Agreed, let the important decision making up to the geo-techs and the engineers. Never suggest something that could come back and haunt you, especially, a sub-par material. This is not your fight, the GC screwed himself. I guarantee if the shoe was on the other foot, the GC would make you eat it.

I wouldn't be so blunt and tell him to go pound sand, but I would try to help him out in ways that wouldn't hurt your bottom line.


----------



## Elyrain (Dec 17, 2007)

If your looking for clarification I would have the GC write an RFI asking if product A is acceptable. If not then because the specs were vague product B would incur an additional cost of, $X. 

Unless it's a greenbook job, then you should know what the answer is going to be.


----------



## JDavis21835 (Feb 27, 2009)

You need to provide some details for us to help in material selection. Are you actually stabilizing? That is adding over 7% by weight, of a stabilization product to the soil. Or are you modifying and drying? 

If modifying/drying, you can look at portland, it will take less, but I doubt is going to cheaper. You can try flyash, which works good, and is cheaper, but you are going to need to add more material by weight to get the same result. Another option would be Lime Kiln Dust. Similar to quicklime, but not as potent. Again, more will be required for the same result. 

For those not in the know, Quicklime is cooked in a kiln just like portland cement. The chemical reaction created when water comes in contact with the material creates heat, and just like portland, it crystallizes as it cures.


----------



## CatD8T (Apr 26, 2011)

rino1494 said:


> Agreed, let the important decision making up to the geo-techs and the engineers. Never suggest something that could come back and haunt you, especially, a sub-par material. This is not your fight, the GC screwed himself. I guarantee if the shoe was on the other foot, the GC would make you eat it.
> 
> I wouldn't be so blunt and tell him to go pound sand, but I would try to help him out in ways that wouldn't hurt your bottom line.
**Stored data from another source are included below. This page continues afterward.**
Lemma removeSandboxPod_keeps seed key p w :
  runOf uid (sw_RunUID w) → readIn seed (sw_Object w) →
  suspensionUIDMatches (obj_Labels (sw_Object w)) uid = true → ok p →
  own seed (removeSandboxPod m key p w) ∧
  ∀ t p', runs (removeSandboxPod m key p w) t p' → ok p'.
Proof.
  intros Hrun Ho Hm Hp. split.
  - apply own_bind; [by apply deleteSuspensionPod_own|]. intros t out _.
    destruct (negb _); [apply own_ret|]. apply own_bind; [|intros ? []; intros; apply own_ret].
    apply own_deleteObject; [|done]. eapply readIn_mono; [|exact Ho]. set_solver.
  - intros tr p' (t1 & out & t2 & _ & H1 & H)%runs_bind.
    assert (Hs : sound (po_Report out)).
    { eapply deleteSuspensionPod_sound; [|exact H1]. by apply ok_sound. }
    assert (Hi : inventoryOk uid claims
              (withReport (putWork (pass_Inventory p) key (withPod w out)) (po_Report out))).
    { apply ok_withReport; [|done]. by apply ok_put. }
    cbv zeta in H. run_if H; [apply runs_ret in H as [_ ->]; cbn; auto with reports|].
    apply runs_bind in H as (t3 & [d r] & t4 & _ & H3 & H). apply runs_ret in H as [_ ->]. cbn.
    apply deleteSuspensionObject_sound in H3; [|done].
    assert (Hi' := ok_withReport _ _ Hi H3). destruct (_ && _); auto with reports.
Qed.

Lemma removeSandbox_keeps seed key p :
  ok p → own seed (removeSandbox m key p) ∧
  ∀ t p', runs (removeSandbox m key p) t p' → ok p'.
Proof.
  intros Hp. unfold removeSandbox.
  destruct (workAt _ _) as [w|] eqn:Hw; [|split; [apply own_ret|by intros t p' [_ ->]%runs_ret]].
  pose proof (ok_work _ _ _ _ _ Hp Hw) as Hrun.
  destruct (sw_Blocked w).
  { split; [apply own_ret|]. intros t p' [_ ->]%runs_ret. cbn. auto with reports. }
  assert (Hput : ∀ o, inventoryOk uid claims (putWork (pass_Inventory p) key (savedIdentity w o)))
    by (intros; by apply ok_put).
  split.
  - apply own_bind; [by apply patchRunIdentityLabels_own|]. intros t [o [err|]] H; [apply own_ret|].
    apply patchRunIdentityLabels_run in H as [Hin Hm]. apply removeSandboxPod_keeps; cbn; try done.
    + eapply readIn_mono; [|exact Hin]. set_solver.
    + by eapply suspensionPodLabelsMatch_run.
  - intros tr p' (t1 & [o [err|]] & t2 & _ & H1 & H)%runs_bind.
    + apply runs_ret in H as [_ ->]. cbn. by apply ok_unverified, ok_blockWork, ok_put.
    + apply patchRunIdentityLabels_run in H1 as [Hin Hm].
      eapply (removeSandboxPod_keeps t1); [..|exact H]; cbn; try done.
      by eapply suspensionPodLabelsMatch_run.
Qed.

Lemma removeStrayPod_keeps seed pod p :
  ok p → own seed (removeStrayPod m uid pod p) ∧
  ∀ t p', runs (removeStrayPod m uid pod p) t p' → ok p'.
Proof.
  intros Hp. unfold removeStrayPod. destruct (judgeLabelled _ _ _) as [|message err|] eqn:Hj.
  - split; [apply own_ret|by intros t p' [_ ->]%runs_ret].
  - split; [apply own_ret|]. intros t p' [_ ->]%runs_ret. cbn. auto with reports.
  - apply judgeLabelled_managed, suspensionUIDMatches_runOf in Hj.
    destruct (decide _); [split; [apply own_ret|by intros t p' [_ ->]%runs_ret]|]. split.
    + apply own_bind; [by apply deleteSuspensionPod_own|]. intros; apply own_ret.
    + intros tr p' (t1 & out & t2 & _ & H1 & H)%runs_bind. apply runs_ret in H as [_ ->]. cbn.
      apply ok_withReport; [done|]. eapply deleteSuspensionPod_sound; [|exact H1]. by apply ok_sound.
Qed.

Lemma removeClaims_keeps seed i r tr r' :
  inventoryOk uid claims i → (∀ o, o ∈ claims → readIn seed o) → sound r →
  runs (foldM (inv_Claims i) r (removeClaim i)) tr r' →
  sound r' ∧ preceded changesObject (λ pre, ownChange uid (seed ++ pre)) tr.
Proof.
  intros (Hc & _) Hin. apply own_foldM. intros c r0 Hc0 Hr0. unfold removeClaim.
  destruct (claimReady i c); [|split; [apply own_ret|by intros t r1 [_ ->]%runs_ret]].
  rewrite Forall_forall in Hc. destruct (Hc _ Hc0) as [(Hm & _) Hcin].
  split; [apply own_bind; [apply own_deleteObject; auto|intros; apply own_ret]|].
  intros t r1 (t1 & [d r2] & t2 & _ & H & H2)%runs_bind. apply runs_ret in H2 as [_ ->].
  by eapply deleteSuspensionObject_sound.
Qed.
End Changes.

(** ** The whole pass *)
Section Passes.
Context `{K : ApiMachinery} `{SUL : SuspensionLibs}.
Context (m : SandboxManager) (uid : string).
Abbreviation own seed := (precededIn changesObject (λ pre, ownChange uid (seed ++ pre))).
Abbreviation ownIn seed tr := (preceded changesObject (λ pre, ownChange uid (seed ++ pre)) tr).

(** *** The lists *)

(** Everything in the lists was read in the trace. *)
Definition listsRead (tr : trace) (l : Lists) : Prop :=
  (∀ o, o ∈ l_Claims l → readIn tr o) ∧ (∀ o, o ∈ l_Pools l → readIn tr o) ∧
  (∀ o, o ∈ itemsOf (l_Accounts l) → readIn tr o) ∧ (∀ o, o ∈ itemsOf (l_Roles l) → readIn tr o) ∧
  (∀ o, o ∈ itemsOf (l_RoleBindings l) → readIn tr o) ∧
  (∀ o, o ∈ itemsOf (l_ClusterRoles l) → readIn tr o) ∧
  (∀ o, o ∈ itemsOf (l_ClusterRoleBindings l) → readIn tr o) ∧
  (∀ o, o ∈ itemsOf (l_Secrets l) → readIn tr o).

Lemma itemsOf_read tr k ns sel (items : res (list (Object k))) :
  (Ev (ObjList HubReader k ns sel) items : event answer) ∈ tr →
  ∀ o, o ∈ itemsOf items → readIn tr o.
Proof.
  destruct items as [items|]; cbn; [|by intros _ o ?%not_elem_of_nil].
  intros Hin o Ho. right. by exists ns, sel, items.
Qed.

Lemma optionalList_quiet e crd what r :
  emits (λ ev, changesObject ev = false) (optionalList m e crd what r).
Proof. unfold optionalList, optionalSandboxAPIAbsent. emits_walk done. Qed.

Lemma sound_unverifiedIf r message err : sound r → sound (recordUnverifiedIf r message err).
Proof. destruct err; cbn; auto with reports. Qed.

Lemma optionalList_sound e crd what r tr out r' :
  sound r → runs (optionalList m e crd what r) tr (out, r') → sound r'.
Proof.
  intros Hr (t1 & [absent r1] & t2 & _ & H & H2)%runs_bind. apply runs_ret in H2 as [_ [= -> ->]].
  apply sound_unverifiedIf. unfold optionalSandboxAPIAbsent in H.
  destruct e as [err|]; [|by apply runs_ret in H as [_ [= -> ->]]].
  run_if H; [by apply runs_ret in H as [_ [= -> ->]]|]. run_call H cfg.
  run_if H; [by apply runs_ret in H as [_ [= -> ->]]|].
  run_if H; [by apply runs_ret in H as [_ [= -> ->]]|]. run_call H got.
  apply runs_ret in H as [_ H]. repeat case_match; injection H as -> ->; auto with reports.
Qed.

Lemma takeInventory_quiet : emits (λ ev, changesObject ev = false) (takeInventory m uid).
Proof.
  unfold takeInventory. repeat (first [solve [apply optionalList_quiet] | emits_walk done]).
Qed.

Lemma takeInventory_run tr l :
  runs (takeInventory m uid) tr l → listsRead tr l ∧ sound (l_Report l).
Proof.
  intros H. unfold takeInventory in H.
  run_call H pods. run_call H claims. run_call H sandboxes. run_call H pools.
  apply runs_bind in H as (t1 & [e1 r1] & u1 & -> & H1 & H).
  apply runs_bind in H as (t2 & [e2 r2] & u2 & -> & H2 & H).
  apply runs_bind in H as (t3 & [e3 r3] & u3 & -> & H3 & H).
  run_call H accounts. run_call H roles. run_call H roleBindings. run_call H clusterRoles.
  run_call H clusterRoleBindings. run_call H secrets. apply runs_ret in H as [-> ->]. cbn.
  apply optionalList_sound in H1; [|apply sound_unverifiedIf, sound_empty].
  apply optionalList_sound in H2; [|done]. apply optionalList_sound in H3; [|done].
  split; [|by repeat apply sound_unverifiedIf].
  repeat split; eapply itemsOf_read; find_event.
Qed.

(** *** The deletions *)
Lemma removeAll_keeps seed l tr r :
  listsRead seed l → sound (l_Report l) → runs (removeAll m uid l) tr r →
  sound r ∧ ownIn seed tr.
Proof.
  intros (Hclaims & Hpools & Hacc & Hroles & Hrbs & Hcrs & Hcrbs & Hsecs) Hr H.
  unfold removeAll in H. set (i := buildInventory _ _ _ _ _ _ _ _) in H.
  assert (Hi : inventoryOk uid (l_Claims l) i) by by apply buildInventory_ok.
  assert (Hmono : ∀ (x pre : trace) ev, ownChange uid (seed ++ pre) ev → ownChange uid (seed ++ x ++ pre) ev).
  { intros x pre ev. apply ownChange_mono. set_solver. }
  apply runs_bind in H as (t1 & p1 & u1 & -> & H1 & H).
  apply runs_bind in H as (t2 & r2 & u2 & -> & H2 & H).
  apply runs_bind in H as (t3 & p3 & u3 & -> & H3 & H).
  apply runs_bind in H as (t4 & r4 & u4 & -> & H4 & H).
  apply runs_bind in H as (t5 & r5 & u5 & -> & H5 & H).
  apply runs_bind in H as (t6 & r6 & u6 & -> & H6 & H).
  apply runs_bind in H as (t7 & r7 & u7 & -> & H7 & H).
  apply runs_bind in H as (t8 & r8 & u8 & -> & H8 & H).
  apply runs_bind in H as (t9 & r9 & u9 & -> & H9 & H).
  apply (own_foldM uid seed (λ p, inventoryOk uid (l_Claims l) (pass_Inventory p))) in H1
    as [Hp1 O1]; [|intros key p _; apply removeSandbox_keeps|exact Hi].
  apply (removeEach_keeps uid seed) in H2 as [S2 O2];
    [|apply judgeLabelled_managed|done|by eapply ok_sound].
  apply (own_foldM uid seed (λ p, inventoryOk uid (l_Claims l) (pass_Inventory p))) in H3
    as [Hp3 O3]; [|intros pod p _; apply removeStrayPod_keeps|by apply ok_withReport].
  apply (removeEach_keeps uid seed) in H4 as [S4 O4];
    [|apply judgeAccount_managed|done|by eapply ok_sound].
  apply (removeEach_keeps uid seed) in H5 as [S5 O5]; [|apply judgeNamespaced_managed|done|done].
  apply (removeEach_keeps uid seed) in H6 as [S6 O6]; [|apply judgeNamespaced_managed|done|done].
  apply (removeEach_keeps uid seed) in H7 as [S7 O7]; [|apply judgeClusterRole_managed|done|done].
  apply (removeEach_keeps uid seed) in H8 as [S8 O8]; [|apply judgeClusterRoleBinding_managed|done|done].
  apply (removeEach_keeps uid seed) in H9 as [S9 O9]; [|apply judgeSecret_managed|done|done].
  apply (removeClaims_keeps uid (l_Claims l) seed) in H as [S10 O10]; [|done|done|done].
  split; [done|]. by repeat (apply preceded_app; [exact Hmono|assumption|]).
Qed.

(** *** The runs of a pass *)
Lemma confirmSuspensionInventory_quiet r :
  emits (λ ev, changesObject ev = false) (confirmSuspensionInventory m uid r).
Proof.
  unfold confirmSuspensionInventory, confirmSandboxAPIs, confirmList.
  repeat (first [solve [apply optionalList_quiet] | emits_walk done]).
Qed.

Lemma RequireCurrentActivation_current reader a tr e :
  runs (RequireCurrentActivation reader a) tr e →
  none changesObject tr ∧
  (e = None → ∃ config, (Ev (ApiGetConfig "cluster") (Ok config) : event answer) ∈ tr ∧
                        SuspensionActivationMatches (Some config) a = true).
Proof.
  intros H. unfold RequireCurrentActivation in H. run_call H ctx.
  destruct ctx as [err|]; [apply runs_ret in H as [-> ->]; split; [by repeat constructor|done]|].
  run_if H; [apply runs_ret in H as [-> ->]; split; [by repeat constructor|done]|].
  run_call H got. apply runs_ret in H as [-> ->]. split; [by repeat constructor|].
  destruct got as [config|err]; [|by destruct (IsNotFound err)].
  destruct (SuspensionActivationMatches (Some config) a) eqn:Hm; [|done].
  intros _. exists config. split; [find_event|done].
Qed.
I understand what you are saying. Guess I just look at it as an opportunity to separate yourself from the pack. Making the statement of 'This is why you hired me rather than the other guy.' I would only do it if I was confident in my decision and/or recommendations. Conversing with the engineer on the DL has typically worked for me and let him come up with the idea and present it to "owner". In reality, you need the idea to work, but his approval will remove liability.


----------



## WG Consulting (Jun 7, 2011)

I think some of you are looking at this the wrong way. Just because you make a suggestion to an owner for a substitute product or means and method does not put you at risk. To be a good contractor in today's environment you must make those cost saving suggestions. The engineer of record or the geo-tech will still need to make the final decision and place their stamp on the plans. You should never change something without approval that should not even need to be said. Get your GC to send in an RFI concerning the matter and see what shakes out.


----------



## ElIngeniero (Feb 7, 2008)

We found a solution that works GREAT for us and keeps the GC happy as well.

We dug ~40 test pits to a borrow area. We found an area where we can borrow good material and bury the unsuitable. As it turns out, the GC will pay us to move twice as much dirt as originally bid and still come out better than if he uses lime.


----------



## dayexco (Mar 4, 2006)

congrats!!! the best end game is that everybody gets fed...glad it worked out for you!


----------